=== Section Start ===
(* ===== verification/Runcmd.v ===== *)
(** * The execution of commands by the shell (runcmd, getcmd and main of sh.c)

    A process of the shell is its table of file descriptors. A system call works
    on the table as the kernel does: open, dup and pipe take the lowest free
    descriptors. The world that the processes share has the number of pipes made
    so far, the number of processes that can still be forked, and what happened:
    the programs that were started, with their descriptors, and the messages.
    fork copies the table, so that the order in which parent and child go on
    does not matter for it; the model runs the child first. Whether open and exec
    succeed are parameters. A program that is started takes the place of the
    process; when exec fails it returns, and the process prints two messages and
    exits. *)

From S2P Require Import Prelude Ulib Sh.

(** ** Descriptors *)
Inductive desc :=
| Std (n : nat)
| File (name : nat) (mode : Z)
| PipeR (k : nat)
| PipeW (k : nat).

#[export] Instance desc_eq_dec : EqDecision desc.
Proof. solve_decision. Defined.

Abbreviation fdt := (list (option desc)).

Inductive event :=
| Exec (args : list (nat * nat)) (t : fdt)
(** exec returned: argv[1], and "exec ... failed" with argv[0], are printed to
    descriptor 2 of the table. *)
| ExecFailed (args : list (nat * nat)) (t : fdt)
| Said (msg : string).

Record world := mkWorld { pipes : nat; forks : nat; events : list event }.

Definition say (e : event) (w : world) : world := mkWorld (pipes w) (forks w) (events w ++ [e]).

(** The lowest free descriptor. *)
Fixpoint fd_free (t : fdt) : option nat :=
  match t with
  | [] => None
  | None :: _ => Some O
  | Some _ :: t' => S <$> fd_free t'
  end.

Definition fd_take (d : desc) (t : fdt) : option (nat * fdt) :=
  match fd_free t with
  | Some i => Some (i, <[i := Some d]> t)
  | None => None
  end.

Definition fd_close (i : nat) (t : fdt) : fdt := <[i := None]> t.
(** dup; on failure nothing happens, as the shell does not look at its result. *)
Definition fd_dup (i : nat) (t : fdt) : fdt :=
  match mjoin (t !! i) with
  | Some d => match fd_take d t with Some (_, t') => t' | None => t end
  | None => t
  end.

(** pipe: the two descriptors and the new table. *)
Definition fd_pipe (t : fdt) (w : world) : option (nat * nat * fdt * world) :=
  match fd_take (PipeR (pipes w)) t with
  | Some (p0, t1) =>
      match fd_take (PipeW (pipes w)) t1 with
      | Some (p1, t2) => Some (p0, p1, t2, mkWorld (S (pipes w)) (forks w) (events w))
      | None => None
      end
  | None => None
  end.

(** fork1: [None] when fork fails, and the process says so and exits. *)
Definition fork1 (w : world) : option world :=
  match forks w with
  | O => None
  | S n => Some (mkWorld (pipes w) n (events w))
  end.

Section runcmd.
(** Whether open of a file and exec of a program succeed. *)
Context (can_open : nat → Z → bool) (can_exec : list (nat * nat) → bool).

Definition exec_event (args : list (nat * nat)) (t : fdt) : event :=
  if can_exec args then Exec args t else ExecFailed args t.

(** The whole of a process that calls [runcmd], with its children. *)
Fixpoint runcmd (c : cmd) (t : fdt) (w : world) : world :=
  match c with
  | EXEC args =>
      match args with
      | [] => w
      | _ => say (exec_event args t) w
      end
  | REDIR c' file _ mode fd =>
      let t := fd_close (Z.to_nat fd) t in
      if can_open file mode then
        match fd_take (File file mode) t with
        | Some (_, t') => runcmd c' t' w
        | None => say (Said "open failed") w
        end
      else say (Said "open failed") w
  | LIST l r =>
      match fork1 w with
      | None => say (Said "fork") w
      | Some w => runcmd r t (runcmd l t w)
      end
  | PIPE l r =>
      match fd_pipe t w with
      | None => say (Said "pipe") w
      | Some (p0, p1, t, w) =>
          match fork1 w with
          | None => say (Said "fork") w
          | Some w =>
              let w := runcmd l (fd_close p1 (fd_close p0 (fd_dup p1 (fd_close 1 t)))) w in
              match fork1 w with
              | None => say (Said "fork") w
              | Some w => runcmd r (fd_close p1 (fd_close p0 (fd_dup p0 (fd_close 0 t)))) w
              end
          end
      end
  | BACK c' =>
      match fork1 w with
      | None => say (Said "fork") w
      | Some w => runcmd c' t w
      end
  end.

(** ** main *)

(** [getcmd]: the buffer of 100 bytes with the next line of the input; [None] at
    its end. *)
Definition getcmd (input : list Z) : option (list Z * list Z) :=
  let '(b, rest) := Ulib.gets 100 input in
  if b !!! 0%nat =? 0 then None else Some (b ++ replicate (100 - length b) 0, rest).

(** The string at the beginning of a buffer. *)
Fixpoint cstr (b : list Z) : list Z :=
  match b with
  | [] => []
  | c :: b' => if c =? 0 then [] else c :: cstr b'
  end.

(** [buf[strlen(buf)-1] = 0]: the last character of the string is cut off. *)
Definition chop (b : list Z) : list Z := <[(length (cstr b) - 1)%nat := 0]> b.

(** What the shell does with a line. *)
Inductive action :=
| ReturnToParent
| Chdir (path : list Z)
| SetVar (s : list Z)
| Run (c : cmd) (buf : list Z)
| Fail (e : stop).

Definition shell_line (b : list Z) : action :=
  if (b !!! 0%nat =? 99) && (b !!! 1%nat =? 100) && (b !!! 2%nat =? 32) then
    let b := chop b in
    if (b !!! 3%nat =? 46) && (b !!! 4%nat =? 46) then ReturnToParent else Chdir (cstr (drop 3 b))
  else
    let s := cstr (chop b) in
    if bool_decide (61 ∈ s) then SetVar s
    else
      match parsecmd (s ++ [0]) with
      | Ok (c, buf) _ => Run c buf
      | Err e _ => Fail e
      end.

(** The console is opened until there are three descriptors. *)
Fixpoint sh_open (n : nat) (con : desc) (t : fdt) : fdt :=
  match n with
  | O => t
  | S n' =>
      match fd_take con t with
      | None => t
      | Some (fd, t') => if (3 <=? fd)%nat then fd_close fd t' else sh_open n' con t'
      end
  end.

(** The lines that [main] gets, one after the other, and what it does with each;
    the loop ends where the input does. *)
Fixpoint sh_lines (n : nat) (input : list Z) : list action :=
  match n with
  | O => []
  | S n' =>
      match getcmd input with
      | None => []
      | Some (b, rest) => shell_line b :: sh_lines n' rest
      end
  end.
(** [con]: the console; there are at most as many lines as characters. *)
Definition sh_main (con : desc) (t : fdt) (input : list Z) : fdt * list action :=
  (sh_open 4 con t, sh_lines (length input) input).

Lemma getcmd_line l rest : Forall (λ c, c ≠ 0 ∧ c ≠ 10 ∧ c ≠ 13) l → (length l < 99)%nat →
  getcmd (l ++ [10] ++ rest) = Some (l ++ [10] ++ replicate (99 - length l) 0, rest).
Proof.
  intros Hl Hn. unfold getcmd, Ulib.gets.
  assert (∀ n, (length l < n)%nat → Ulib.gets_loop n (l ++ [10] ++ rest) = (l ++ [10], rest)) as Hg.
  { clear Hn. induction l as [|c l IH]; intros [|n] Hn; simpl in *; try lia; [done|].
    apply Forall_cons in Hl as [(_ & H1 & H2) Hl]. rewrite (proj2 (Z.eqb_neq c 10)), (proj2 (Z.eqb_neq c 13)) by done. simpl.
    by rewrite IH by (done || lia). }
  rewrite Hg by (change (Z.to_nat (100 - 1)) with 99%nat; lia).
  assert ((((l ++ [10]) ++ [0]) !!! 0%nat =? 0) = false) as ->.
  { destruct l as [|c l]; [done|]. apply Forall_cons in Hl as [[H0 _] _]. by apply Z.eqb_neq. }
  rewrite !length_app. simpl. f_equal. f_equal. rewrite <-!app_assoc. simpl. do 2 f_equal.
  replace (99 - length l)%nat with (S (100 - (length l + 1 + 1)))%nat by lia. done.
Qed.

(** The shell has its three descriptors, whatever it was started with, and takes
    the lines of its input one by one, each without those before it. *)
Lemma sh_main_lines con t ls : (4 ≤ length t)%nat → t !! 3%nat = Some None →
  Forall (λ l, Forall (λ c, c ≠ 0 ∧ c ≠ 10 ∧ c ≠ 13) l ∧ (length l < 99)%nat) ls →
  ∃ t', sh_main con t (ls ≫= λ l, l ++ [10]) = (t', (λ l, shell_line (l ++ [10] ++ replicate (99 - length l) 0)) <$> ls) ∧
    (∀ i, (i < 3)%nat → ∃ d, t' !! i = Some (Some d)) ∧ ∀ i, (3 ≤ i)%nat → t' !! i = t !! i.
Proof.
  intros Ht H3 Hls. eexists. split; [unfold sh_main; f_equal; clear Ht H3|].
  - assert (∀ n, (length ls ≤ n)%nat → sh_lines n (ls ≫= λ l, l ++ [10]) = (λ l, shell_line (l ++ [10] ++ replicate (99 - length l) 0)) <$> ls) as H.
    { induction Hls as [|l ls [Hl Hn] _ IH]; intros n Hlen; [by destruct n|]. destruct n as [|n]; simpl in *; [lia|].
      rewrite <-app_assoc, getcmd_line by done. f_equal. apply IH. lia. }
    apply H. clear. induction ls as [|l ls IH]; [done|]. cbn [mbind list_bind length] in *. rewrite !length_app. simpl length. lia.
  - destruct t as [|[d0|] [|[d1|] [|[d2|] [|[d3|] t]]]]; simpl in *; try lia; try done;
      (split; [intros [|[|[|i]]] Hi; [by eexists..|lia]|intros [|[|[|[|i]]]] Hi; [lia..|done|done]]).
Qed.

(** ** What the descriptors of the programs are

    The reference reading of a command: a program reads from [i] and writes to
    [o]; a pipe connects the two sides, a redirection replaces one end. The
    result is the list of programs with their ends and the number of pipes. *)
Fixpoint plumb (c : cmd) (i o : desc) (n : nat) : list (list (nat * nat) * desc * desc) * nat :=
  match c with
  | EXEC args => (match args with [] => [] | _ => [(args, i, o)] end, n)
  | REDIR c' file _ mode fd => if fd =? 0 then plumb c' (File file mode) o n else plumb c' i (File file mode) n
  | LIST l r => let '(a, n) := plumb l i o n in let '(b, n) := plumb r i o n in (a ++ b, n)
  | PIPE l r => let '(a, m) := plumb l i (PipeW n) (S n) in let '(b, m) := plumb r (PipeR n) o m in (a ++ b, m)
  | BACK c' => plumb c' i o n
  end.

(** The forks that the command takes. *)
Fixpoint nforks (c : cmd) : nat :=
  match c with
  | EXEC _ => 0
  | REDIR c' _ _ _ _ => nforks c'
  | LIST l r => 1 + nforks l + nforks r
  | PIPE l r => 2 + nforks l + nforks r
  | BACK c' => 1 + nforks c'
  end.

(** Redirections of descriptors 0 and 1 whose files can be opened. *)
Fixpoint redirs_ok (c : cmd) : Prop :=
  match c with
  | EXEC _ => True
  | REDIR c' file _ mode fd => (fd = 0 ∨ fd = 1) ∧ can_open file mode = true ∧ redirs_ok c'
  | LIST l r | PIPE l r => redirs_ok l ∧ redirs_ok r
  | BACK c' => redirs_ok c'
  end.

(** A table of sixteen descriptors with input, output and error, and nothing
    else open. *)
Definition std (i o : desc) : fdt := [Some i; Some o; Some (Std 2)] ++ replicate 13 None.

Definition execs (l : list (list (nat * nat) * desc * desc)) : list event :=
  (λ x, exec_event x.1.1 (std x.1.2 x.2)) <$> l.

Lemma runcmd_std c : ∀ i o w, redirs_ok c → (nforks c <= forks w)%nat →
  let '(l, n) := plumb c i o (pipes w) in
  runcmd c (std i o) w = mkWorld n (forks w - nforks c) (events w ++ execs l).
Proof.
  induction c as [args|c IH file efile mode fd|l IHl r IHr|l IHl r IHr|c IH]; intros i o w Hok Hf; cbn [plumb runcmd nforks redirs_ok] in *.
  - rewrite Nat.sub_0_r. destruct args; [|done]. destruct w. cbn. by rewrite app_nil_r.
  - destruct Hok as ([->| ->] & -> & Hok); cbn -[runcmd plumb].
    + apply (IH (File file mode) o w Hok Hf).
    + apply (IH i (File file mode) w Hok Hf).
  - destruct Hok as [Hl Hr]. unfold fork1. destruct w as [np nf ev]. cbn [forks pipes events] in *.
    destruct nf as [|nf]; [lia|]. cbn -[runcmd plumb]. 
    specialize (IHl i (PipeW np) (mkWorld (S np) nf ev) Hl ltac:(cbn; lia)). cbn [pipes forks events] in IHl.
    destruct (plumb l i (PipeW np) (S np)) as [a m] eqn:Ea.
    change [Some i; Some (PipeW np); Some (Std 2); None; None; None; None; None; None; None; None; None; None; None; None; None] with (std i (PipeW np)).
    rewrite IHl. cbn [forks pipes events].
    destruct (nf - nforks l)%nat as [|k] eqn:Ek; [lia|].
    specialize (IHr (PipeR np) o (mkWorld m k (ev ++ execs a)) Hr ltac:(cbn; lia)). cbn [pipes forks events] in IHr.
    destruct (plumb r (PipeR np) o m) as [b m'] eqn:Eb.
    change [Some (PipeR np); Some o; Some (Std 2); None; None; None; None; None; None; None; None; None; None; None; None; None] with (std (PipeR np) o).
    rewrite IHr. unfold execs. rewrite fmap_app, (assoc_L (++)). f_equal. lia.
  - destruct Hok as [Hl Hr]. unfold fork1. destruct w as [np nf ev]. cbn [forks pipes events] in *.
    destruct nf as [|nf]; [lia|]. 
    specialize (IHl i o (mkWorld np nf ev) Hl ltac:(cbn; lia)). cbn [pipes forks events] in IHl.
    destruct (plumb l i o np) as [a m]. rewrite IHl.
    specialize (IHr i o (mkWorld m (nf - nforks l) (ev ++ execs a)) Hr ltac:(cbn; lia)). cbn [pipes forks events] in IHr.
    destruct (plumb r i o m) as [b m']. rewrite IHr. unfold execs. rewrite fmap_app, (assoc_L (++)). f_equal. lia.
  - unfold fork1. destruct w as [np nf ev]. cbn [forks pipes events] in *. destruct nf as [|nf]; [lia|].
    specialize (IH i o (mkWorld np nf ev) Hok ltac:(cbn; lia)). cbn [pipes forks events] in IH.
    destruct (plumb c i o np) as [a m]. rewrite IH. f_equal.
Qed.

(** C18: [runcmd], in a process with only descriptors 0, 1 and 2 open and with
    enough processes left, and with redirections of descriptors 0 and 1 whose
    files can be opened, calls exec for exactly the programs of the command. The
    process of each has the input and the output that the reference reading of
    pipes and redirections gives it, and no other descriptor: no end of a pipe is
    left open in a program that does not use it. A program that exec cannot start
    leaves its two messages, and the others are started all the same. *)
Theorem runcmd_plumbing c i o w :
  redirs_ok c → (nforks c <= forks w)%nat →
  events (runcmd c (std i o) w) = events w ++ execs (plumb c i o (pipes w)).1.
Proof. intros Hok Hf. pose proof (runcmd_std c i o w Hok Hf) as H. destruct (plumb c i o (pipes w)) as [l n]. by rewrite H. Qed.

End runcmd.

(** "a < f | b > g", where there is no program a. *)
Lemma runcmd_plumbing_witness :
  let c := PIPE (REDIR (EXEC [(0, 1)%nat]) 4 5 0 0) (REDIR (EXEC [(8, 9)%nat]) 12 13 1 1) in
  events (runcmd (λ _ _, true) (λ args, bool_decide (args = [(8, 9)%nat])) c (std (Std 0) (Std 1)) (mkWorld 0 2 [])) =
    [ExecFailed [(0, 1)%nat] (std (File 4 0) (PipeW 0)); Exec [(8, 9)%nat] (std (PipeR 0) (File 12 1))].
Proof.
  intros c. rewrite (runcmd_plumbing (λ _ _, true) (λ args, bool_decide (args = [(8, 9)%nat])) c (Std 0) (Std 1) (mkWorld 0 2 [])); [reflexivity| |].
  - cbn. auto.
  - cbn. lia.
Defined.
=== Section End ===
# Brief
Report each line in the preceding entries that holds the string "there".

# Response to this task
(** The console is opened until there are three descriptors. *)
(** [con]: the console; there are at most as many lines as characters. *)
(** "a < f | b > g", where there is no program a. *)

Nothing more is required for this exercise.